Tuesday, September 14, 2010
Above is a chart showing the gradual neutralization of the the three principal hues. I have added a, increasing amount of gray to each. They drop in both value and chroma. Notice how they become very different from the original hue. I did this with titanium white and ivory black. I mixed five piles on my palette ranging from a pale gray to a deep grey and then added this to the cadmium yellow, permanent red and cobalt blue.
The cadmium yellow drops through a warm yellow green to an olive color.
The permanent red drops through a brick red to a russet color.
The cobalt blue drops through a slate gray to a midnight blue.
Dropping the value and neutralizing the color effects the appearance of the color. The colors don't just drop in value, they become different colors. This is important to understand when you are mixing paint on your palette, as you neutralize your colors they are effected in ways that you might not expect.

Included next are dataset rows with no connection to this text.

(** ** Closing *)

(** A closed [MemoryStore] answers a call with the error of its checks of
    the key and of the context, and with [ErrStoreClosed] when they
    pass; it stays as it is. *)
Lemma MemoryStore_closed_call (ms : MemoryStore.t) (now : Time) (o : op) :
  MemoryStore.closed ms = true ->
  is_close o = false ->
  (call ms now o).1 = ms
  /\ result_err (call ms now o).2
     = match op_precheck o with
       | Some e => Some e
       | None => Some ErrStoreClosed
       end.
Proof.
  intros Hclosed Hnc.
  destruct o as [ctx k|ctx k value|ctx k|ctx|ctx|ctx|ctx|ctx k|ctx k ev nv|];
    try discriminate; cbn;
    unfold MemoryStore.Get, MemoryStore.SetKey, MemoryStore.Delete,
      MemoryStore.List, MemoryStore.ListEntries, MemoryStore.Size,
      MemoryStore.Clear, MemoryStore.Exists, MemoryStore.CompareAndSwap;
    try destruct (Validate k); try done;
    destruct (ctx_Err ctx); try done; by rewrite Hclosed.
Qed.

Section Closing.
Context {P : Type} `{Persistence P}.

(** A closed durable store answers every call but [Close] with
    [ErrStoreClosed], whatever the key and the context, and stays as it
    is. *)
Lemma durable_closed_call {S : Type} `{Store S}
    (ps : PersistentStore.t S P) (now : Time) (o : op) :
  PersistentStore.closed ps = true ->
  is_close o = false ->
  (call ps now o).1 = ps
  /\ result_err (call ps now o).2 = Some ErrStoreClosed.
Proof.
  intros Hclosed Hnc.
  destruct o; try discriminate; cbn;
    unfold PersistentStore.Get, PersistentStore.SetKey, PersistentStore.Delete,
      PersistentStore.List, PersistentStore.ListEntries, PersistentStore.Size,
      PersistentStore.Clear, PersistentStore.Exists,
      PersistentStore.CompareAndSwap;
    by rewrite Hclosed.
Qed.

Lemma saveWithRetry_persistence {S : Type} `{Store S}
    (ps : PersistentStore.t S P) (snapshot : StoreSnapshot) :
  PersistentStore.persistence (PersistentStore.saveWithRetry ps snapshot).1
  = (PersistentStore.save_attempts
       (Z.to_nat (RetryAttempts (PersistentStore.config ps) + 1))
       (PersistentStore.persistence ps) snapshot None).1.
Proof.
  unfold PersistentStore.saveWithRetry.
  by destruct (PersistentStore.save_attempts _ _ _ _) as [p [[e|]|]].
Qed.

(** What the body of [Close] does to the persistence and to the
    [MemoryStore] underneath. *)
Lemma shutdown_effects (ps : PersistentStore.t MemoryStore.t P) (now : Time) :
  let ps' := (PersistentStore.shutdown ps now).1 in
  MemoryStore.closed (PersistentStore.store ps') = true
  /\ PersistentStore.persistence ps'
     = PersistentStore.persistence
         (PersistentStore.final_save (PersistentStore.mark_closed ps) now).1.
Proof.
  unfold PersistentStore.shutdown.
  pose proof (final_save_fields (PersistentStore.mark_closed ps) now)
    as ((_ & _ & _ & _ & Hcl & _) & _).
  destruct (PersistentStore.final_save (PersistentStore.mark_closed ps) now)
    as [ps2 closeErr]. cbn [fst] in *.
  set (ps3 := PersistentStore.with_saveChannel ps2 _).
  assert (Hc3 : PersistentStore.closed ps3 = true) by (by subst ps3; cbn).
  pose proof (saveProcessor_recv_fields ps3 now) as (_ & _ & _ & _ & Hsame).
  destruct (Hsame Hc3) as (_ & Hp).
  cbn. by rewrite Hp.
Qed.

(** C7, as the code has it. The first [Close] of a durable store over a
    [MemoryStore] runs the shutdown sequence: without [SaveOnShutdown]
    it leaves the persistence alone, with it (the store underneath being
    open) it saves one snapshot of the current data, through one run of
    the retry loop. A second [Close] returns no error and changes
    nothing, so it saves nothing. After [Close] the durable store
    answers every other call with [ErrStoreClosed] and the
    [MemoryStore] underneath is closed. A [MemoryStore] is closed by
    [Close] idempotently, and once closed answers every other call
    with [ErrStoreClosed] unless the key is invalid or the context is
    done, which it reports first. *)
Theorem Close_runs_once (ps : PersistentStore.t MemoryStore.t P)
    (now now' : Time) :
  PersistentStore.shutdownOnce ps = false ->
  let ps1 := (PersistentStore.Close ps now).1 in
  PersistentStore.Close ps1 now' = (ps1, None)
  /\ (SaveOnShutdown (PersistentStore.config ps) = false ->
      PersistentStore.persistence ps1 = PersistentStore.persistence ps)
  /\ (SaveOnShutdown (PersistentStore.config ps) = true ->
      MemoryStore.closed (PersistentStore.store ps) = false ->
      exists snapshot,
        SnapData snapshot = Some (snapshot_data (PersistentStore.store ps))
        /\ PersistentStore.persistence ps1
           = (PersistentStore.save_attempts
                (Z.to_nat (RetryAttempts (PersistentStore.config ps) + 1))
                (PersistentStore.persistence ps) snapshot None).1)
  /\ (forall t o, is_close o = false ->
        (call ps1 t o).1 = ps1
        /\ result_err (call ps1 t o).2 = Some ErrStoreClosed)
  /\ MemoryStore.closed (PersistentStore.store ps1) = true
  /\ (forall ms : MemoryStore.t,
        let ms1 := (MemoryStore.Close ms).1 in
        MemoryStore.Close ms1 = (ms1, None)
        /\ forall t o, is_close o = false ->
             (call ms1 t o).1 = ms1
             /\ result_err (call ms1 t o).2
                = match op_precheck o with
                  | Some e => Some e
                  | None => Some ErrStoreClosed
                  end).
Proof.
  intros Honce ps1.
  assert (Hps1 : ps1 = (PersistentStore.shutdown ps now).1)
    by (subst ps1; unfold PersistentStore.Close; by rewrite Honce).
  destruct (shutdown_flags ps now) as (Hclosed & Hdone).
  destruct (shutdown_effects ps now) as (Hms & Hpers).
  rewrite <- Hps1 in Hclosed, Hdone, Hms, Hpers.
  split; [|split; [|split; [|split; [|split]]]].
  - unfold PersistentStore.Close. by rewrite Hdone.
  - intros Hno. rewrite Hpers. unfold PersistentStore.final_save.
    cbn. by rewrite Hno.
  - intros Hyes Hopen. rewrite Hpers. unfold PersistentStore.final_save.
    cbn [PersistentStore.config PersistentStore.mark_closed]. rewrite Hyes.
    rewrite createSnapshot_open by done.
    eexists. split; [|rewrite saveWithRetry_persistence; reflexivity].
    reflexivity.
  - intros t o Hnc. by apply durable_closed_call.
  - exact Hms.
  - intros ms ms1. split; [by destruct ms|].
    intros t o Hnc. by apply MemoryStore_closed_call.
Qed.

End Closing.

(** Scenario E of the specification: one [Set] not yet saved, then
    [Close] twice; the mock persistence has seen one save, of the data
    of that [Set]. *)
Lemma Close_runs_once_witness :
  let cfg := {| AutoSave := false; SaveInterval := 0; SaveOnShutdown := true;
                RetryAttempts := 0; RetryDelay := 0 |} in
  let ps := (PersistentStore.SetKey (fresh_durable cfg) Background 5
               "k" "v").1 in
  let ps1 := (PersistentStore.Close ps 10).1 in
  let ps2 := (PersistentStore.Close ps1 20).1 in
  PersistentStore.Close ps1 20 = (ps1, None)
  /\ mockPersistence.saveCount (PersistentStore.persistence ps) = 0
  /\ mockPersistence.saveCount (PersistentStore.persistence ps1) = 1
  /\ mockPersistence.saveCount (PersistentStore.persistence ps2) = 1
  /\ (SnapData <$> mockPersistence.snapshot (PersistentStore.persistence ps2))
     = Some (Some {[ "k" := "v" ]}).
Proof.
  intros cfg ps ps1 ps2.
  split; [|vm_compute; repeat split].
  exact (proj1 (Close_runs_once ps 10 20 eq_refl)).
Defined.

(** C7 fails as stated: a [MemoryStore] that was closed answers a call
    with an invalid key with [ErrInvalidKey], and a call under a
    cancelled context with the error of the context, not with
    [ErrStoreClosed]. *)
Lemma closed_MemoryStore_not_StoreClosed :
  let ms := (MemoryStore.Close MemoryStore.NewMemoryStore).1 in
  MemoryStore.Get ms Background EmptyString
  = (ms, zeroValue, Some ErrInvalidKey)
  /\ MemoryStore.Size ms CtxCanceled = (ms, 0, Some Canceled)
  /\ MemoryStore.Get ms Background "k" = (ms, zeroValue, Some ErrStoreClosed).
Proof. repeat split. Qed.
(** *** User queries *)

(** X15. [getUsers] returns a nil result exactly when it returns an
    error. *)
Theorem getUsers_result_or_error
    timeJoinedOrder limit paginationToken includeRecipeIds st result err st' :
  getUsers timeJoinedOrder limit paginationToken includeRecipeIds st =
    (Done (result, err), st') →
  result = None ↔ err ≠ None.
Proof.
  unfold getUsers. cbv zeta. rewrite bind_run. destruct st as [w tr].
  rewrite external_run.
  destruct (GetNewQuerierInstanceOrThrowError "" w) as [[querier [e|]] w1];
    cbn [fst snd].
  { intros [= <- <- _]. split; [discriminate | reflexivity]. }
  destruct querier as [q|]; [|discriminate].
  cbn [deref]. rewrite bind_run. cbn [ret]. rewrite bind_run, external_run.
  destruct (SendGetRequestWith q "/users" _ w1) as [[resp [e|]] w2];
    cbn [fst snd].
  { intros [= <- <- _]. split; [discriminate | reflexivity]. }
  destruct (json_MarshalResponse resp) as [temporaryVariable [e|]].
  { intros [= <- <- _]. split; [discriminate | reflexivity]. }
  destruct (json_Unmarshal temporaryVariable) as [r [e|]];
    intros [= <- <- _]; split; try discriminate; try reflexivity; congruence.
Qed.

(** X16. [getUsers] sends at most one request, after it has asked for a
    querier, to [/users]; its parameters hold [timeJoinedOrder] always,
    [limit], [paginationToken] and [includeRecipeIds] (joined with
    commas) exactly for the arguments that are not nil, and no other
    key. *)
Theorem getUsers_request
    timeJoinedOrder limit paginationToken includeRecipeIds w :
  ∃ requestBody : gmap string GoValue,
    requestBody !! "timeJoinedOrder" = Some (GoString timeJoinedOrder) ∧
    requestBody !! "limit" = GoNumber <$> limit ∧
    requestBody !! "paginationToken" = GoString <$> paginationToken ∧
    requestBody !! "includeRecipeIds" =
      (λ ids, GoString (strings_Join ids ",")) <$> includeRecipeIds ∧
    (∀ k, is_Some (requestBody !! k) →
          k ∈ ["timeJoinedOrder"; "limit"; "paginationToken"; "includeRecipeIds"]) ∧
    ((∃ err,
        (getUsers timeJoinedOrder limit paginationToken includeRecipeIds
           (w, [])).2.2 = [EvGetNewQuerier "" err]) ∨
     (∃ err,
        (getUsers timeJoinedOrder limit paginationToken includeRecipeIds
           (w, [])).2.2 =
        [EvGetNewQuerier "" None; EvSendGetRequest "/users" requestBody err])).
Proof.
  eexists. repeat split.
  6: { unfold getUsers. cbv zeta. rewrite bind_run, external_run.
       destruct (GetNewQuerierInstanceOrThrowError "" w) as [[querier [e|]] w1];
         cbn [fst snd app]; [left; eexists; reflexivity|].
       destruct querier as [q|]; [|left; eexists; reflexivity].
       cbn [deref]. rewrite bind_run. cbn [ret]. rewrite bind_run, external_run.
       right.
       destruct (SendGetRequestWith q "/users" _ w1) as [[resp [e|]] w2];
         cbn [fst snd app]; [eexists; reflexivity|].
       destruct (json_MarshalResponse resp) as [temporaryVariable [e|]];
         [eexists; reflexivity|].
       destruct (json_Unmarshal temporaryVariable) as [r [e|]];
         eexists; reflexivity. }
  - destruct limit, paginationToken, includeRecipeIds; reflexivity.
  - destruct limit, paginationToken, includeRecipeIds; reflexivity.
  - destruct limit, paginationToken, includeRecipeIds; reflexivity.
  - destruct limit, paginationToken, includeRecipeIds; reflexivity.
  - intros k Hk.
    rewrite !elem_of_cons.
    destruct limit, paginationToken, includeRecipeIds;
      repeat (apply lookup_insert_is_Some' in Hk as [<-|Hk]; [auto 10|]);
      apply lookup_singleton_is_Some in Hk as <-; auto 10.
Qed.

(** X17. [getUserCount] returns [-1] with every error it returns. *)
Theorem getUserCount_error includeRecipeIds st n e st' :
  getUserCount includeRecipeIds st = (Done (n, Some e), st') →
  n = -1.
Proof.
  unfold getUserCount. cbv zeta. rewrite bind_run. destruct st as [w tr].
  rewrite external_run.
  destruct (GetNewQuerierInstanceOrThrowError "" w) as [[querier [e0|]] w1];
    cbn [fst snd]; [intros [= <- _ _]; reflexivity|].
  destruct querier as [q|]; [|discriminate].
  cbn [deref]. rewrite bind_run. cbn [ret]. rewrite bind_run, external_run.
  destruct (SendGetRequestWith q "/users/count" _ w1) as [[resp [e0|]] w2];
    cbn [fst snd]; [intros [= <- _ _]; reflexivity|].
  rewrite bind_run.
  destruct (resp !! "count") as [[| |count]|]; cbn [assertInt ret panic];
    discriminate.
Qed.

(** X18. When the querier answers the count request without error,
    [getUserCount] returns the integer the response holds under
    [count], and panics when the response holds none. *)
Theorem getUserCount_reads_count includeRecipeIds w q w1 resp w2 :
  let requestBody : gmap string GoValue :=
    match includeRecipeIds with
    | Some ids => {[ "includeRecipeIds" := GoString (strings_Join ids ",") ]}
    | None => ∅
    end in
  GetNewQuerierInstanceOrThrowError "" w = ((Some q, None), w1) →
  SendGetRequestWith q "/users/count" requestBody w1 = ((resp, None), w2) →
  getUserCount includeRecipeIds (w, []) =
  (match resp !! "count" with
   | Some (GoNumber count) => Done (count, None)
   | _ => Panicked InterfaceConversion
   end,
   (w2, [EvGetNewQuerier "" None;
         EvSendGetRequest "/users/count" requestBody None])).
Proof.
  intros requestBody Hq Hget.
  unfold getUserCount. cbv zeta. rewrite bind_run, external_run, Hq.
  cbn [fst snd deref]. rewrite bind_run. cbn [ret].
  rewrite bind_run, external_run.
  replace (match includeRecipeIds with
           | Some ids => <["includeRecipeIds" := GoString (strings_Join ids ",")]> ∅
           | None => ∅
           end) with requestBody
    by (subst requestBody; destruct includeRecipeIds; reflexivity).
  rewrite Hget. cbn [fst snd app]. rewrite bind_run.
  destruct (resp !! "count") as [[| |count]|]; reflexivity.
Qed.

End Supertokens.

Arguments GetRecipeID {World} _.
Arguments ReturnAPIIdIfCanHandleRequest {World} _ _ _ _.
Arguments HandleAPIRequest {World} _ _ _ _ _ _ _.
Arguments GetAllCORSHeaders {World} _.
Arguments HandleError {World} _.
Arguments AppInfo {World} _.
Arguments RecipeModules {World} _.
Arguments OnGeneralError {World} _ _ _ _.
Arguments errorHandler {World} _ _ _ _ _.
Arguments middleware {World} _ _ _ _ _ _ _.
Arguments getAllCORSHeaders {World} _ _ _ _.
Arguments superTokensInstance {World} _.
Arguments world {World} _.
Arguments supertokensInit {World AppInfoInput} _ _ _ _ {Querier} _ _ _ {HTTPRequest} _ _ _ _.
Arguments getInstanceOrThrowError {World} _.
Arguments HandleRefreshAPI {World UserContext SessionContainer JSONBody} _ _ _ _ _.
Arguments ErrorChain {World} _ _ _ _ _ _ _ _.
Arguments FirstClaim {World} _ _ _ _ _ _ _ _ _ _.
Arguments Req {World} _.
Arguments OtherHandler {World} _ _ _.
Arguments RefreshPOST {World UserContext SessionContainer} _.
Arguments EvOtherHandler {World UserContext JSONBody} _.
Arguments EvRefreshPOST {World UserContext JSONBody} _ _ _.
Arguments EvSend200Response {World UserContext JSONBody} _ _.

(** ** A deployment to run the dispatcher on

    The scenario of the specification: base path [/auth], no gateway
    path, recipes [emailpassword] and [session] registered in this order.
    The world is the list of what was sent to the client or passed on. *)

Definition demoWorld : Type := list string.

Definition demoNewNormalisedURLPath (p : string)
  : option NormalisedURLPath * option error :=
  if String.prefix "/" p then (Some {| pathValue := p |}, None)
  else (None, Some (BadInputError "Please provide a valid URL path")).

Fixpoint demoHeaderGet (key : string) (header : list (string * string)) : string :=
  match header with
  | [] => ""
  | (k, v) :: rest => if String.eqb k key then v else demoHeaderGet key rest
  end.

Definition demoGetRIDFromRequest (r : Request) : string :=
  demoHeaderGet "rid" (Header r).

Definition demoSendNon200Response (message : string) (statusCode : Z)
    (w : demoWorld) : option error * demoWorld :=
  (None, w ++ ["response: " +:+ message]).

You might try to remember these colors so you can recognize them. It is useful to know what the colors on your palette look like when they are neutralized. I am routinely "stepping" on colors to make them take their proper place in a painting.
ALL COLOR IS NO COLOR!
I went through a period when I was young, trying to get as much color as I could into paintings. I thought that would make me a colorist ( I did every dumb think you can think of when I was young). What I later decided was that "good" color was an arrangement of both saturated and neutralized colors. The neutralized or grayed colors activated my saturated colors and made them more brilliant. I heard about a jeweler in New York who filled a display case with dirt and then placed the diamonds he had for sale on that. The diamonds glittered and looked particularly brilliant against that backdrop. Just as you need some deep darks to make a painting light up, you need some grayed notes to make your color sing.